§ **DATASET RECORDS**
(** * Properties *)

(** ** Dictionaries and the fact base *)

Lemma get_set_same k v d : PyDict.get k (PyDict.set k v d) = Some v.
Proof.
  induction d as [|[k' v'] d IH]; simpl.
  - now rewrite String.eqb_refl.
  - destruct (String.eqb k' k) eqn:E; simpl.
    + now rewrite String.eqb_refl.
    + now rewrite E.
Qed.

Lemma get_set_other k k' v d :
  k <> k' -> PyDict.get k' (PyDict.set k v d) = PyDict.get k' d.
Proof.
  intros Hne. induction d as [|[a w] d IH]; simpl.
  - apply String.eqb_neq in Hne. now rewrite Hne.
  - destruct (String.eqb a k) eqn:E; simpl.
    + apply String.eqb_eq in E. subst a.
      apply String.eqb_neq in Hne. now rewrite Hne.
    + now rewrite IH.
Qed.

Lemma get_set k k' v d :
  PyDict.get k' (PyDict.set k v d)
  = if String.eqb k k' then Some v else PyDict.get k' d.
Proof.
  destruct (String.eqb k k') eqn:E.
  - apply String.eqb_eq in E. subst. apply get_set_same.
  - apply String.eqb_neq in E. now apply get_set_other.
Qed.

Lemma add_facts_get writes : forall facts k,
  PyDict.get k (add_facts writes facts)
  = match last_write k writes with
    | Some v => Some v
    | None => PyDict.get k facts
    end.
Proof.
  induction writes as [|[k' v] ws IH]; intros facts k; simpl.
  - reflexivity.
  - unfold add_facts in *. simpl. rewrite IH.
    destruct (last_write k ws); [reflexivity|].
    unfold add_fact. rewrite get_set.
    now destruct (String.eqb k' k).
Qed.

Lemma last_write_app k l1 l2 :
  last_write k (l1 ++ l2)
  = match last_write k l2 with
    | Some v => Some v
    | None => last_write k l1
    end.
Proof.
  induction l1 as [|[k' v] l1 IH]; simpl.
  - now destruct (last_write k l2).
  - rewrite IH. now destruct (last_write k l2).
Qed.

Lemma last_write_none k ws :
  (forall v, ~ In (k, v) ws) -> last_write k ws = None.
Proof.
  induction ws as [|[k' v] ws IH]; intros H; simpl; [reflexivity|].
  rewrite IH.
  - destruct (String.eqb k' k) eqn:E; [|reflexivity].
    apply String.eqb_eq in E. subst. exfalso. apply (H v). now left.
  - intros v' Hin. apply (H v'). now right.
Qed.

Lemma get_set_some k k' v d :
  PyDict.get k d <> None -> PyDict.get k (PyDict.set k' v d) <> None.
Proof.
  intros H. rewrite get_set. now destruct (String.eqb k' k).
Qed.

(** ** The callback, case by case *)

Lemma handle_fact_base e st : fact_base (snd (handle e st)) = fact_base st.
Proof. unfold handle. now destruct (caught e). Qed.

Lemma store_fact_inr k v st st' :
  store_fact k v st = inr st' -> st' = with_database (append_fact k v) st.
Proof.
  unfold store_fact, insert_fact. destruct (fits_int64 v); [|discriminate].
  intros H. now inversion H.
Qed.

Lemma run_inference_fact_base int s1 s2 st :
  fact_base (snd (run_inference int s1 s2 st)) = fact_base st
  \/ exists i a,
      fact_base (snd (run_inference int s1 s2 st))
      = add_fact "Asistencia" a (add_fact "Inteligencia" i (fact_base st)).
Proof.
  unfold run_inference.
  destruct (int s1) as [i|]; [|left; apply handle_fact_base].
  destruct (int s2) as [a|]; [|left; apply handle_fact_base].
  destruct (not_in_01 i || not_in_01 a); [left; apply handle_fact_base|].
  right. exists i, a.
  destruct (fst (infer _ _)) as [e|f].
  - now rewrite handle_fact_base.
  - destruct (nth_error (values f) 1); [|now rewrite handle_fact_base].
    destruct (store_fact "Inteligencia" i _) as [e1|st5] eqn:E5;
      [now rewrite handle_fact_base|].
    apply store_fact_inr in E5. subst st5.
    destruct (store_fact "Asistencia" a _) as [e2|st6] eqn:E6;
      [now rewrite handle_fact_base|].
    apply store_fact_inr in E6. subst st6. reflexivity.
Qed.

§ **YOUR GOAL**
Give the number of lines in the entries that include the string "reflexivity", and nothing more.

§ **YOUR RESPONSE**
5